Arabasıyla DK85 'in.. hayır yibo' nun söylediği yere 10 dk içinde varmıştı. Eski terk edilmiş bir depoydu burası koşa koşa deponun içine girdi oradaydı katil olduğunu söyledikleri, sevdiği adam bir direğe sırtını yaslamış ,başını yere eğmiş dikiliyordu. "Y-yibo" Sesi hâla titriyordu seslendiği adam başını yavaşça kaldirdi gözleri kıpkırmizıydi zhan gidip ona sarılmayı bu yaşananların hepsinin ,herkesin yalan söylediğini duymak istiyordu umut dolu titreyen sesiyle sordu "yalan söylüyorlar değil mi yibo?"

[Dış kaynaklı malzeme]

(* ===== verification/PbufHeaders.v ===== *)
(** Headers of packets: a header is put in front of a packet by moving the
    payload pointer of its first pbuf back over the headroom, taken off by
    moving it on, and filled in or read field by field. *)

From Stdlib Require Import ZArith Lia.
From stdpp Require Import base list numbers gmap sets.
From S2P Require Import Prelude Mmio Mem Memp Pbuf PbufChain.

Open Scope Z_scope.

(* ------------------------------------------------------------------ *)
(** * Moving the payload pointer *)

(** The first pbuf with [n] bytes more, or less, in front. *)
Definition grown (n : Z) (b : pbuf) : pbuf :=
  set_tot_len (tot_len b + n) (set_len (len b + n) (set_payload (payload b - n) b)).
Definition trimmed (n : Z) (b : pbuf) : pbuf :=
  set_tot_len (tot_len b - n) (set_len (len b - n) (set_payload (payload b + n) b)).

(** A chain whose first header changed. *)
Lemma chain_set_head m p b l b' : chain m p ((p, b) :: l) -> next b' = next b ->
  chain (<[p := b']> m) p ((p, b') :: l).
Proof.
  intros Hl E. pose proof (chain_nodup _ _ _ Hl) as Hn. rewrite fmap_cons, NoDup_cons in Hn. destruct Hn as [Hn _].
  destruct Hl as (_ & Hz & Hb & Hl). split_and!; [done|done|by rewrite lookup_insert_eq|]. rewrite E.
  apply (chain_agree m); [|done]. intros a Ha. rewrite lookup_insert_ne; [done|]. intros ->. by apply Hn.
Qed.

(** Headers that differ in more than the payload's place and length leave
    the content alone. *)
Lemma content_same_head bs p b l c b' : content bs ((p, b) :: l) c -> payload b' = payload b -> len b' = len b ->
  content bs ((p, b') :: l) c.
Proof. intros (c1 & c2 & -> & Hl & Hc) Ep El. exists c1, c2. by rewrite Ep, El. Qed.

Lemma grown_packet n bs p b l c h : packet ((p, b) :: l) -> content bs ((p, b) :: l) c ->
  load_bytes bs (payload b - n) (Z.to_nat n) = Ok h -> 0 <= n -> zlen c + n < 65536 ->
  packet ((p, grown n b) :: l) /\ content bs ((p, grown n b) :: l) (h ++ c) /\
  tot_len (grown n b) = zlen c + n /\ len (grown n b) = len b + n.
Proof.
  intros Hp Hc Hh Hn Hlt. pose proof (content_length _ _ _ Hc Hp) as Hcl. destruct Hp as (Et & [Hl [Ht Hr]] & Hp).
  simpl in Hcl. pose proof (packet_lens l Hp). unfold is_u16 in Hl.
  assert (El : u16 (len b + n) = len b + n) by (apply u16_small; ulia).
  assert (Etot : u16 (tot_len b + n) = tot_len b + n) by (apply u16_small; ulia).
  split; [|split; [|split; [change (u16 (tot_len b + n) = zlen c + n); lia|exact El]]].
  - cbn [packet grown set_tot_len set_len set_payload tot_len len ref]. rewrite El, Etot.
    split; [lia|]. split; [|done]. split_and!; [apply u16_range|apply u16_range|done].
  - destruct Hc as (c1 & c2 & -> & Hl1 & Hc2). exists (h ++ c1), c2. split; [by rewrite app_assoc|].
    split; [|done]. cbn [grown set_tot_len set_len set_payload payload len]. rewrite El.
    pose proof Hh as [Hhn Hhm]%load_bytes_ok. pose proof Hl1 as [Hn1 Hm1]%load_bytes_ok.
    apply load_bytes_ok. split; [rewrite length_app; lia|]. intros i Hi. destruct (decide (i < Z.to_nat n)%nat).
    + rewrite lookup_app_l by lia. by rewrite <- Hhm by lia.
    + rewrite lookup_app_r, Hhn by lia. rewrite <- Hm1 by lia. f_equal. lia.
Qed.

Lemma trimmed_packet n bs p b l c : packet ((p, b) :: l) -> content bs ((p, b) :: l) c -> 0 <= n <= len b ->
  packet ((p, trimmed n b) :: l) /\ content bs ((p, trimmed n b) :: l) (drop (Z.to_nat n) c) /\
  tot_len (trimmed n b) = tot_len b - n /\ len (trimmed n b) = len b - n.
Proof.
  intros (Et & [Hl [Ht Hr]] & Hp) (c1 & c2 & -> & Hl1 & Hc2) Hlen.
  pose proof (packet_lens l Hp). pose proof Hl1 as [Hn1 _]%load_bytes_ok. unfold is_u16 in Hl.
  assert (El : u16 (len b - n) = len b - n) by (apply u16_small; ulia).
  assert (Etot : u16 (tot_len b - n) = tot_len b - n) by (apply u16_small; ulia).
  split; [|split; [|split; [exact Etot|exact El]]].
  - cbn [packet trimmed set_tot_len set_len set_payload tot_len len ref]. rewrite El, Etot.
    split; [lia|]. split; [|done]. split_and!; [apply u16_range|apply u16_range|done].
  - exists (drop (Z.to_nat n) c1), c2. split; [by rewrite drop_app_le by lia|]. split; [|done].
    cbn [trimmed set_tot_len set_len set_payload payload len]. rewrite El.
    pose proof (load_bytes_sub _ _ _ _ (Z.to_nat n) (Z.to_nat (len b) - Z.to_nat n) Hl1 ltac:(lia)) as H8.
    replace (Z.to_nat (len b - n)) with (Z.to_nat (len b) - Z.to_nat n)%nat by lia.
    rewrite take_ge in H8 by (rewrite length_drop; lia). by rewrite Z2Nat.id in H8 by lia.
Qed.

Lemma add_header_ok n m p b : m !! p = Some b -> p <> 0 -> 0 < n -> tot_len b + n < 65536 -> 0 <= tot_len b ->
  Z.land (type_internal b) PBUF_TYPE_FLAG_STRUCT_DATA_CONTIGUOUS <> 0 -> p + SIZEOF_STRUCT_PBUF <= payload b - n ->
  pbuf_add_header m p n = Ok (0, <[p := grown n b]> m).
Proof.
  intros Hb Hp Hn Hlt Ht Hf Hroom. unfold pbuf_add_header, pbuf_add_header_impl.
  rewrite (proj2 (Z.eqb_neq p 0)) by done. cbn [negb lwip_assert mbind outcome_bind].
  rewrite (proj2 (Z.ltb_ge 0xFFFF n)), (proj2 (Z.eqb_neq n 0)) by lia.
  unfold deref. rewrite Hb. cbn [mbind outcome_bind]. rewrite (u16_small n) by ulia.
  rewrite (u16_small (n + tot_len b)), (proj2 (Z.ltb_ge _ _)) by ulia.
  rewrite (proj2 (Z.eqb_neq _ _) Hf). cbn [negb]. by rewrite (proj2 (Z.ltb_ge _ _)) by lia.
Qed.

Lemma remove_header_ok n m p b : m !! p = Some b -> p <> 0 -> 0 < n <= len b -> len b < 65536 ->
  pbuf_remove_header m p n = Ok (0, <[p := trimmed n b]> m).
Proof.
  intros Hb Hp Hn Hlen. unfold pbuf_remove_header.
  rewrite (proj2 (Z.eqb_neq p 0)) by done. cbn [negb lwip_assert mbind outcome_bind].
  rewrite (proj2 (Z.ltb_ge 0xFFFF n)), (proj2 (Z.eqb_neq n 0)) by lia. unfold deref. rewrite Hb. cbn [mbind outcome_bind].
  rewrite (u16_small n) by ulia. by rewrite (proj2 (Z.ltb_ge (len b) n)) by lia.
Qed.

(** Taking off in turn what was put on. *)
Lemma trimmed_trimmed n m b : 0 <= n -> 0 <= m -> n + m <= len b < 65536 -> len b <= tot_len b < 65536 ->
  trimmed m (trimmed n b) = trimmed (n + m) b.
Proof.
  intros. unfold trimmed, set_tot_len, set_len, set_payload.
  cbn [payload len tot_len Pbuf.next type_internal flags ref if_idx].
  rewrite !(u16_small (_ - n)), !(u16_small (_ - n - m)), !(u16_small (_ - (n + m))) by ulia. f_equal; lia.
Qed.

(* ------------------------------------------------------------------ *)
(** * Fields in memory *)

(** Bytes [v] at [off] in the first buffer of a chain: the content gets them,
    and nothing else in memory changes. *)
Definition put_at (off : Z) (v c : list Z) : list Z := take (Z.to_nat off) c ++ v ++ drop (Z.to_nat off + length v) c.

Lemma store_block bs q b l c off v : content bs ((q, b) :: l) c -> disjoint_payloads ((q, b) :: l) ->
  0 <= off -> off + zlen v <= len b ->
  exists bs', store_bytes bs (payload b + off) v = Ok bs' /\ content bs' ((q, b) :: l) (put_at off v c) /\
    (forall i, ~ payload b <= i < payload b + len b -> bs' !! i = bs !! i) /\ (forall i, is_Some (bs !! i) -> is_Some (bs' !! i)).
Proof.
  intros Hc [Hd _] Hoff Hlen. pose proof Hc as (c1 & c2 & -> & Hl & Hc2). pose proof Hl as [Hn Hm]%load_bytes_ok.
  destruct (store_bytes_ok bs (payload b + off) v) as (bs' & E & Hbs').
  { intros i Hi. replace i with (payload b + Z.of_nat (Z.to_nat (i - payload b))) by lia.
    rewrite Hm by lia. apply lookup_lt_is_Some_2. lia. }
  exists bs'. split; [exact E|]. unfold put_at. split; [|split].
  - exists (take (Z.to_nat off) c1 ++ v ++ drop (Z.to_nat off + length v) c1), c2. split_and!.
    + rewrite <- !app_assoc. rewrite take_app_le, drop_app_le by lia. done.
    + apply load_bytes_ok. split; [rewrite !length_app, length_take, length_drop; lia|]. intros i Hi. rewrite Hbs'.
      destruct (decide (off <= Z.of_nat i < off + zlen v)) as [Hin|Hout].
      * rewrite (proj2 (Z.leb_le _ _)), (proj2 (Z.ltb_lt _ _)) by lia. cbn [andb].
        rewrite lookup_app_r, length_take by (rewrite length_take; lia).
        rewrite lookup_app_l by lia. f_equal. lia.
      * assert (Eb : (payload b + off <=? payload b + Z.of_nat i) && (payload b + Z.of_nat i <? payload b + off + zlen v) = false)
          by (zcase; done).
        rewrite Eb, Hm by done. destruct (decide (Z.of_nat i < off)).
        -- rewrite lookup_app_l by (rewrite length_take; lia). by rewrite lookup_take_lt by lia.
        -- rewrite lookup_app_r, length_take by (rewrite length_take; lia).
           rewrite lookup_app_r by lia. rewrite lookup_drop. f_equal. lia.
    + apply (content_agree bs); [|done]. intros i Hi. rewrite Hbs'.
      destruct (Z.leb_spec (payload b + off) i), (Z.ltb_spec i (payload b + off + zlen v)); cbn [andb]; try done.
      destruct (Hd i ltac:(lia) Hi).
  - intros i Hi. rewrite Hbs'. zcase; cbn [andb]; try done; lia.
  - intros i Hi. rewrite Hbs'. zcase; cbn [andb]; try done. apply lookup_lt_is_Some_2. lia.
Qed.

(** Bytes read from the first buffer of a chain. *)
Lemma load_block bs q b l c off n : content bs ((q, b) :: l) c -> 0 <= off -> off + Z.of_nat n <= len b ->
  load_bytes bs (payload b + off) n = Ok (take n (drop (Z.to_nat off) c)).
Proof.
  intros (c1 & c2 & -> & Hl & _) Hoff Hn. pose proof Hl as [Hlen _]%load_bytes_ok.
  pose proof (load_bytes_sub _ _ _ _ (Z.to_nat off) n Hl ltac:(lia)) as E. rewrite Z2Nat.id in E by done. rewrite E.
  rewrite drop_app_le, take_app_le by (rewrite ?length_drop; lia). done.
Qed.

(* ------------------------------------------------------------------ *)
(** * Headroom *)

(** In front of the packet's first pbuf there are [n] bytes for headers. *)
Record headroom (bs : gmap Z Z) (p : Z) (b : pbuf) (l : list (Z * pbuf)) (n : Z) : Prop := {
  hr_contiguous : Z.land (type_internal b) PBUF_TYPE_FLAG_STRUCT_DATA_CONTIGUOUS <> 0;
  hr_place : p + SIZEOF_STRUCT_PBUF <= payload b - n;
  hr_mapped i : payload b - n <= i < payload b -> is_Some (bs !! i);
  hr_apart i : payload b - n <= i < payload b + len b -> ~ in_payload l i;
  hr_tail : disjoint_payloads l
}.

Lemma headroom_disjoint bs p b l n : headroom bs p b l n -> 0 <= n -> disjoint_payloads ((p, b) :: l).
Proof. intros [_ _ _ Ha Ht] Hn. split; [|done]. intros i Hi. apply Ha. lia. Qed.

Lemma headroom_bytes bs p b l n m : headroom bs p b l n -> 0 <= m <= n ->
  exists h, load_bytes bs (payload b - m) (Z.to_nat m) = Ok h /\ length h = Z.to_nat m.
Proof.
  intros [_ _ Hm _ _] Hn. assert (G : forall k, Z.of_nat k <= m ->
    exists h, load_bytes bs (payload b - Z.of_nat k) k = Ok h).
  { induction k as [|k IH]; intros Hk; [by exists []|]. destruct IH as [h Eh]; [lia|].
    destruct (Hm (payload b - Z.of_nat (S k)) ltac:(lia)) as [x Ex]. exists (x :: h). cbn [load_bytes].
    rewrite Ex. replace (payload b - Z.of_nat (S k) + 1) with (payload b - Z.of_nat k) by lia. by rewrite Eh. }
  destruct (G (Z.to_nat m) ltac:(lia)) as [h Eh]. rewrite Z2Nat.id in Eh by lia. exists h.
  split; [done|]. by apply load_bytes_ok in Eh as [? _].
Qed.

(** What is left when [m] bytes are used; writing into the packet leaves it. *)
Lemma headroom_grown bs bs' p b b' l n m : headroom bs p b l n -> 0 <= m <= n ->
  (forall i, is_Some (bs !! i) -> is_Some (bs' !! i)) ->
  payload b' = payload b - m -> len b' = len b + m -> type_internal b' = type_internal b ->
  headroom bs' p b' l (n - m).
Proof.
  intros [Hc Hp Hm Ha Ht] Hn Hd Ep El Et. split; rewrite ?Ep, ?El, ?Et; [done|lia| | |done].
  - intros i Hi. apply Hd, Hm. lia.
  - intros i Hi. apply Ha. lia.
Qed.

Lemma headroom_same bs bs' p b b' l n : headroom bs p b l n -> 0 <= n ->
  (forall i, is_Some (bs !! i) -> is_Some (bs' !! i)) ->
  payload b' = payload b -> len b' = len b -> type_internal b' = type_internal b -> headroom bs' p b' l n.
Proof.
  intros Hh Hn Hd Ep El Et. rewrite <- (Z.sub_0_r n). apply (headroom_grown bs _ _ b); try done; lia.
Qed.

(** A header of [m] bytes put in front: the packet starts with what the
    headroom held. *)
Lemma push_header bs mp p b l c n m : chain mp p ((p, b) :: l) -> packet ((p, b) :: l) -> content bs ((p, b) :: l) c ->
  headroom bs p b l n -> 0 < m <= n -> zlen c + m < 65536 ->
  pbuf_add_header mp p m = Ok (0, <[p := grown m b]> mp) /\
  chain (<[p := grown m b]> mp) p ((p, grown m b) :: l) /\ packet ((p, grown m b) :: l) /\
  (exists h, content bs ((p, grown m b) :: l) (h ++ c) /\ length h = Z.to_nat m) /\
  headroom bs p (grown m b) l (n - m) /\ tot_len (grown m b) = zlen c + m /\ len (grown m b) = len b + m.
Proof.
  intros Hch Hp Hc Hh Hm Hlt. destruct (headroom_bytes _ _ _ _ _ m Hh ltac:(lia)) as (h & Eh & Hlen).
  destruct (grown_packet m _ _ _ _ _ _ Hp Hc Eh ltac:(lia) Hlt) as (Hp1 & Hc1 & Et & El).
  pose proof (content_length _ _ _ Hc Hp) as Hcl. pose proof Hp as (Etot & (Hl & Ht & _) & Hpl). simpl in Hcl.
  destruct Hh as [Hf Hplace Hmap Hap Htl] eqn:Ehr. clear Ehr. unfold is_u16 in Ht.
  split_and!; try done.
  - apply add_header_ok; try done; try apply Hch; unfold is_u16 in *; lia.
  - by apply (chain_set_head _ _ b).
  - by exists h.
  - apply (headroom_grown bs _ _ b); try done. lia.
Qed.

Konuşurken yaklaşmisti araların da bir adım uzaklık vardı yibo 'nun inkar etmesini bekliyor inkar ettigi anda da ona sarılmak için bırakmıştı bu mesafeyi. Direğe yaşlanmış adam hafif kaldırdığı başını zhan ona yaklaşınca tekrar yete indirmişti, zhan bir cevap bekliyordu, titreyen parmaklarıyla yibo 'nun çenesinden nazikçe yukarı kaldırdı bu kez de zhan ona dokunmaktan korkuyordu.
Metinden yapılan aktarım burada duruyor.